Denn die Dogmen, die Dekrete und die Verwerfungen vorangegangener Konzilien stehen niemals mehr zur Disposition – auch nicht einer privaten Meinung eines Theologen, von denen es allerdings seit 150 Jahren in der Kirche so sehr wimmelt, dass sie aufgrund ihrer Mehrzahl den Anschein der Rechtgläubigkeit vorgaukeln, der Sache nach aber bleiben, was sie sind: Häretiker.
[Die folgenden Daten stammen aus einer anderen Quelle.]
Lemma split_head c index dn o rest :
  split_at c index dn (o :: rest) ->
  piece_ok (of_override o) /\
  pieces_from (pc_start (of_override o)) (map of_override (o :: rest)) /\
  array_get OV index = Some o /\ (index < length OV)%nat.
Proof.
  intros (HOd & Hi & _). unfold OP, pieces_ok in HO. rewrite HOd, map_app in HO.
  apply pieces_from_app in HO as [_ Hr]. simpl in Hr. destruct Hr as (? & Hok & Hr).
  split_and!; [done| | |].
  - simpl. split_and!; (done || lia).
  - unfold array_get. rewrite HOd, Hi, lookup_app_r, Nat.sub_diag by done. done.
  - rewrite HOd, Hi, length_app. simpl. lia.
Qed.

(** The outcomes of the loop from the cursor [c] with [n] overrides left. *)
Definition loop_done (c : Z) (n : nat) w
    (R : option (result (Z * nat) NormalizeError * RegionWriter)) : Prop :=
  (exists c' index' dn' rest' w', R = Some (Ok (c', index'), w') /\ wgood cap w' /\
     wtail w' <= c' /\ c <= c' /\ c' <= source_end /\ aligned c' /\
     split_at source_end index' dn' rest' /\
     (forall a, c' <= a < source_end -> kind_at OP a = None) /\
     painted c c' replaced w w' /\
     (rw_len w' + 2 * length rest' <= rw_len w + 2 * n + 2)%nat) \/
  (exists w', R = Some (Err CapacityExceeded, w') /\ length (rw_output w') = cap /\
     (cap < rw_len w + 2 * n + 2)%nat).

Lemma loop_exit c index dn rest w :
  wgood cap w -> wtail w <= c -> c <= source_end -> aligned c -> split_at c index dn rest ->
  (forall a, c <= a < source_end -> kind_at OP a = None) ->
  loop_done c (length rest) w (Some (Ok (c, index), w)).
Proof.
  intros Hg Ht Hle Hac Hs Hnone. left. exists c, index, dn, rest, w.
  split_and!; try done; try lia; [|apply painted_refl].
  destruct Hs as (? & ? & ?). split_and!; (done || lia).
Qed.

Lemma loop_done_skip c n n' w R : (n <= n')%nat -> loop_done c n w R -> loop_done c n' w R.
Proof.
  intros Hn [(c' & i' & dn' & r' & w' & H)|(w' & H)]; [left|right].
  - exists c', i', dn', r', w'. destruct H as (? & ? & ? & ? & ? & ? & ? & ? & ? & ?).
    split_and!; (done || lia).
  - exists w'. destruct H as (? & ? & ?). split_and!; (done || lia).
Qed.

(** Both emits of an iteration: the part before the override, and the override. *)
Lemma loop_paint c index dn o rest w :
  let rs := Z.max (ov_physical_start o) c in
  let oe := Z.min (pc_end (of_override o)) source_end in
  let both K := then_emit (emit w c rs kind) (fun w1 => then_emit (emit w1 rs oe (ov_kind o)) K) in
  wgood cap w -> wtail w <= c -> 0 <= c -> c <= source_end -> aligned c ->
  split_at c index dn (o :: rest) -> c < pc_end (of_override o) ->
  ov_physical_start o < source_end ->
  (exists w2, (forall K : RegionWriter -> option (result (Z * nat) NormalizeError * RegionWriter),
                 both K = K w2) /\
     wgood cap w2 /\ wtail w2 <= oe /\ (rw_len w2 <= rw_len w + 2)%nat /\
     painted c oe replaced w w2 /\ c <= oe /\ aligned oe) \/
  (exists w1, (forall K : RegionWriter -> option (result (Z * nat) NormalizeError * RegionWriter),
                 both K = Some (Err CapacityExceeded, w1)) /\
     length (rw_output w1) = cap /\ (cap <= rw_len w + 1)%nat).
Proof.
  intros rs oe both Hg Ht H0 Hlt Hac Hs Hce Hos.
  destruct (split_head _ _ _ _ _ Hs) as (Hok & Hfrom & _).
  pose proof (fun a => split_kind _ _ _ _ a Hs) as Hkind_at. pose proof Hok as (? & ? & ? & Has & Haoe & Hk).
  cbn [pc_start pc_kind of_override piece] in *.
  assert (Hrs : aligned rs) by (unfold rs; destruct (Z.max_spec (ov_physical_start o) c) as [[_ ->]|[_ ->]]; done).
  assert (Hoe : aligned oe) by (unfold oe; destruct (Z.min_spec (pc_end (of_override o)) source_end) as [[_ ->]|[_ ->]]; done).
  assert (Hbefore : forall a, c <= a < rs -> replaced a = Some kind).
  { intros a Ha. unfold replaced. rewrite Hkind_at by lia. rewrite (kind_at_below _ _ a Hfrom); [done|].
    simpl. unfold rs in Ha. lia. }
  assert (Hover : forall a, rs <= a < oe -> replaced a = Some (ov_kind o)).
  { intros a Ha. unfold replaced. rewrite Hkind_at by (unfold rs in *; lia).
    rewrite (kind_at_elem _ _ (of_override o) a Hfrom); [done|left|]. simpl.
    unfold rs, oe in *. simpl in *. lia. }
  destruct (emit_paints cap w c rs kind replaced) as [(w1 & E1 & Hg1 & Ht1 & Hl1 & P1)|[E1 Hcap]];
    try done; try (unfold rs, oe in *; simpl in *; lia).
  2: { right. exists w. split_and!; [|by destruct Hg|lia]. intros K. unfold both. by rewrite E1. }
  destruct (emit_paints cap w1 rs oe (ov_kind o) replaced) as [(w2 & E2 & Hg2 & Ht2 & Hl2 & P2)|[E2 Hcap]];
    try done; try (unfold rs, oe in *; simpl in *; lia).
  2: { right. exists w1. split_and!; [|by destruct Hg1|lia]. intros K. unfold both. rewrite E1. simpl. by rewrite E2. }
  left. exists w2. split_and!; try done; try lia.
  - intros K. unfold both. rewrite E1. simpl. by rewrite E2.
  - apply (painted_trans c rs oe _ w w1 w2); try done; unfold rs, oe in *; simpl in *; lia.
Qed.

Lemma override_loop_spec rest : forall fuel c index dn w,
  wgood cap w -> wtail w <= c -> 0 <= c -> c <= source_end -> aligned c ->
  split_at c index dn rest -> (length rest < fuel)%nat ->
  loop_done c (length rest) w (override_loop fuel OV index kind source_end c w).
Proof.
  induction rest as [|o rest IH]; intros [|fuel] c index dn w Hg Ht H0 Hle Hac Hs Hf; try (simpl in Hf; lia).
  { simpl. pose proof Hs as (HOd & Hi & _). rewrite app_nil_r in HOd.
    rewrite (proj2 (Nat.ltb_ge _ _)) by (rewrite HOd; lia). apply (loop_exit c index dn []); try done.
    intros a Ha. rewrite (split_kind _ _ _ _ a Hs) by lia. done. }
  destruct (split_head _ _ _ _ _ Hs) as (Hok & Hfrom & Hget & Hlt).
  cbn [override_loop]. rewrite (proj2 (Nat.ltb_lt _ _) Hlt), Hget. cbn [mbind option_bind].
  pose proof Hok as [Hr _]%piece_ok_iff. rewrite (region_end_ok _ _ Hr).
  change (pages_end (ov_physical_start o) (ov_page_count o)) with (pc_end (of_override o)).
  destruct (Z.leb_spec (pc_end (of_override o)) c) as [Hskip|Hce].
  { apply (loop_done_skip c (length rest) (length (o :: rest))); [simpl; lia|].
    apply (IH fuel c (S index) (dn ++ [o]) w); try done; [by apply split_next|simpl in Hf; lia]. }
  destruct (Z.leb_spec source_end (ov_physical_start o)) as [Hafter|Hos].
  { apply (loop_exit c index dn (o :: rest)); try done. intros a Ha.
    rewrite (split_kind _ _ _ _ a Hs) by lia. apply (kind_at_below _ _ a Hfrom). simpl. lia. }
  destruct (loop_paint c index dn o rest w)
    as [(w2 & HK & Hg2 & Ht2 & Hl2 & P2 & Hc2 & Ha2)|(w1 & HK & Hc1 & Hcap)]; try done.
  2: { rewrite HK. right. exists w1. split_and!; [done..|simpl; lia]. }
  rewrite HK. clear HK. set (oe := Z.min _ _) in *.
  destruct (Z.eqb_spec oe (pc_end (of_override o))) as [Heq|Hneq].
  - destruct (IH fuel oe (S index) (dn ++ [o]) w2)
      as [(c' & i' & dn' & r' & w' & HR & Hg' & Ht' & Hcc & Hle' & Ha' & Hs' & Hn' & P' & Hl')|
          (w' & HR & Hc' & Hcap)]; try done; try lia.
    + apply split_next; [|lia]. destruct Hs as (? & ? & ?). split_and!; (done || lia).
    + simpl in Hf. lia.
    + left. exists c', i', dn', r', w'. split_and!; try done; try lia.
      * by apply (painted_trans c oe c' _ w w2 w').
      * simpl. lia.
    + right. exists w'. split_and!; [done..|simpl; lia].
  - assert (oe = source_end) as Hoe by (unfold oe in *; lia).
    left. exists oe, index, dn, (o :: rest), w2. destruct Hs as (? & ? & ?).
    split_and!; try done; try lia. split_and!; (done || lia).
Qed.
End Loop.

Definition source_typed (s : SourceMemoryRegion) : Prop :=
  u64 (sr_physical_start s) /\ u64 (sr_page_count s) /\ u32 (sr_kind s).

(** One source region: rejected if malformed or out of order, else its overlay
    is painted, unless the slice is full. *)
Lemma source_step_spec s ps pe low index dn rest w :
  source_typed s -> prior_bound ps pe low -> 0 <= low -> wgood cap w -> wtail w <= low ->
  split_at low index dn rest ->
  let p := of_source s in
  (low <= pc_start p /\ piece_ok p /\
   ((exists index' dn' rest' w', source_step s OV ps pe index w = Some (Ok (pc_end p, index'), w') /\
       wgood cap w' /\ wtail w' <= pc_end p /\ split_at (pc_end p) index' dn' rest' /\
       painted (pc_start p) (pc_end p) (replaced (sr_kind s)) w w' /\
       (rw_len w' + 2 * length rest' <= rw_len w + 2 * length rest + 3)%nat) \/
    (exists w', source_step s OV ps pe index w = Some (Err CapacityExceeded, w') /\
       length (rw_output w') = cap /\ (cap < rw_len w + 2 * length rest + 3)%nat)))
  \/ (~ (low <= pc_start p /\ piece_ok p) /\
      exists e, source_step s OV ps pe index w = Some (Err e, w)).
Proof.
  intros (Hs & Hp & _) Hb H0 Hg Ht Hsp p. unfold source_step.
  destruct (checked_region_end_cases (sr_physical_start s) (sr_page_count s) (sr_kind s) Hs Hp)
    as [[Hok ->]|[Hno (e & ->)]].
  2: { right. split; [intros [_ ?]; done|eauto]. }
  fold (of_source s) in Hok. fold p in Hok.
  change (pages_end (sr_physical_start s) (sr_page_count s)) with (pc_end p).
  change (sr_physical_start s) with (pc_start p).
  assert (Horder : low <= pc_start p ->
    match ps with Some v => pc_start p <? v | None => false end = false /\
    match pe with Some v => pc_start p <? v | None => false end = false).
  { intros Hlow. destruct ps, pe; simpl in Hb; try done.
    rewrite !(proj2 (Z.ltb_ge _ _)) by lia. done. }
  destruct (Z_lt_le_dec (pc_start p) low) as [Hlow|Hlow].
  { right. split; [lia|]. destruct ps as [v|], pe as [v'|]; simpl in Hb; try done; [|destruct Hok; lia].
    destruct (pc_start p <? v); [eauto|]. rewrite (proj2 (Z.ltb_lt _ _)) by lia. eauto. }
  destruct (Horder Hlow) as [-> ->]. left. split_and!; try done.
  pose proof Hok as (Hp0 & Hp1 & Hp2 & Hpa & Hpe & Hpk). pose proof Hsp as (HOd & Hi & Htl).
  destruct (override_loop_spec (sr_kind s) (pc_end p) Hp2 Hpe Hpk rest (S (length OV)) (pc_start p)
    index dn w) as [(c' & i' & dn' & r' & w1 & -> & Hg1 & Ht1 & Hcc & Hle & Ha1 & Hs1 & Hn1 & P1 & Hl1)|
      (w1 & -> & Hc1 & Hcap)]; try done; try lia.
  { split_and!; (done || lia). }
  { rewrite HOd, length_app. lia. }
  2: { right. exists w1. split_and!; [done..|lia]. }
  destruct (emit_paints cap w1 c' (pc_end p) (sr_kind s) (replaced (sr_kind s)))
    as [(w2 & -> & Hg2 & Ht2 & Hl2 & P2)|[-> Hcap]]; try done; try lia.
  - intros a Ha. unfold replaced. by rewrite Hn1.
  - left. exists i', dn', r', w2. split_and!; try done; [|lia].
    by apply (painted_trans (pc_start p) c' (pc_end p) _ w w1 w2).
  - right. exists w1. split_and!; [done|by destruct Hg1|lia].
Qed.

(** All source regions: the overlay is painted, or the first problem reported;
    well-formed sources only fail for want of room. *)
Lemma source_loop_spec sources : forall ps pe low index dn rest w,
  Forall source_typed sources -> prior_bound ps pe low -> 0 <= low -> wgood cap w ->
  wtail w <= low -> split_at low index dn rest ->
  let P := map of_source sources in
  (exists w', source_loop sources OV ps pe index w = Some (Ok tt, w') /\
     pieces_from low P /\ wgood cap w' /\
     forall a, kind_at (wpieces w') a =
       match overlay P OP a with Some k => Some k | None => kind_at (wpieces w) a end) \/
  (exists e w', source_loop sources OV ps pe index w = Some (Err e, w') /\
     length (rw_output w') = cap /\
     (pieces_from low P -> e = CapacityExceeded /\
        (cap < rw_len w + 2 * length rest + 3 * length sources)%nat)).
Proof.
  induction sources as [|s sources IH]; intros ps pe low index dn rest w Hty Hb H0 Hg Ht Hsp P.
  { left. exists w. split_and!; done. }
  apply Forall_cons in Hty as [Hts Hty].
  destruct (source_step_spec s ps pe low index dn rest w)
    as [(Hlow & Hok & [(i' & dn' & r' & w1 & Hst & Hg1 & Ht1 & Hsp1 & P1 & Hl1)|
                       (w1 & Hst & Hc1 & Hcap)])|[Hno (e & Hst)]]; try done;
    cbn [source_loop]; rewrite Hst.
  - pose proof Hok as (Hp0 & Hp1 & _).
    destruct (IH (Some (sr_physical_start s)) (Some (pc_end (of_source s))) (pc_end (of_source s))
      i' dn' r' w1) as [(w' & HR & HP & Hg' & Hk)|(e & w' & HR & Hc' & Hcap)]; try done; try lia.
    { apply prior_bound_next. simpl in *. lia. }
    + left. exists w'. split_and!; try done. intros a.
      rewrite Hk, P1. unfold overlay, P, replaced. cbn [map kind_at].
      change ((pc_start (of_source s) <=? a) && (a <? pc_end (of_source s)))
        with (in_piece a (of_source s)).
      destruct (in_piece a (of_source s)) eqn:E; [|done].
      apply (in_piece_iff a (of_source s)) in E.
      by rewrite (kind_at_below _ _ a HP) by lia.
    + right. exists e, w'. split_and!; [done..|]. intros (_ & _ & HP).
      destruct (Hcap HP) as [-> ?]. split; [done|simpl; lia].
  - right. exists CapacityExceeded, w1. split_and!; [done..|]. intros _. split; [done|simpl; lia].
  - right. exists e, w. split_and!; [done|by destruct Hg|]. intros (? & ? & _). tauto.
Qed.
End Source.

(** ** The overrides *)

Definition override_typed (o : MemoryRegionOverride) : Prop :=
  u64 (ov_physical_start o) /\ u64 (ov_page_count o) /\ u32 (ov_kind o).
Einpoliges Verständnis eines zweipoligen Lehrsatzes

Die Autorin des polemischen Artikels gegen das Gebet des Engels von 1916 in Fatima zerpflückt im Verbund mit Fatima-Kritikern, deren Treue zum Tridentinum jedoch fraglich ist, die Formulierung von der Aufopferung der „Gottheit Jesu Christi“ und unterlegt ihr eine angeblich häretische Bedeutung: „Das allerdings ist nicht möglich, denn man kann Gott nicht die Gottheit aufopfern, weil diese unsterblich und zudem nicht leidensfähig ist.“[24] Es wird eine Differenz konstruiert zwischen der göttlichen Persönlichkeit Jesu Christi, die sich sehr wohl für uns geopfert hat als das Opferlamm und der „Gottheit“ Jesu Christi, die leidensunfähig sei und daher auch nicht sterben konnte. Küble doziert noch ein wenig weiter und verstrickt sich in ausgesprochen spekulative Differenzierungen, die zu treffen die Kirche aus Ehrfurcht und im Wissen um die Unvorstellbarkeit der Heilstat Jesu Christi stets vermieden hat:
„Die Gottheit Jesu kann gar nicht Gegenstand des Opfers sein, denn opfern heißt, so schreibt der bewährte “Grüne Katechismus”, Gott eine sichtbare Gabe darbringen, um ihn als den höchsten HERRN zu ehren. Darum ist der ewige Sohn Gottes Mensch geworden, damit ER sich dem himmlischen Vater zum Opfer darbringen konnte zur Erlösung der Welt. Was natürlich nichts daran ändert, daß Jesu Heilstat gleichwohl in Wert und Bedeutung ein “göttliches” Opfer darstellt , insofern Christus eben GOTT(-Mensch) ist und der “Träger” der Person Christi seine Gottheit ist (welche schon vor seiner Menschwerdung ewig existiert). Unser Heiland ist auch in seiner himmlischen Herrlichkeit Gott und Mensch zugleich (mit seinem verklärten Auferstehungsleib). Aber konkret “geopfert” hat ER nicht seine Gottheit, die ja nicht leidensfähig ist und die ihrem Wesen nach nicht sterben kann. Der Sohn Gottes ist vielmehr Mensch geworden vor allem deshalb, um so sein Opfer vollziehen zu können.“[25]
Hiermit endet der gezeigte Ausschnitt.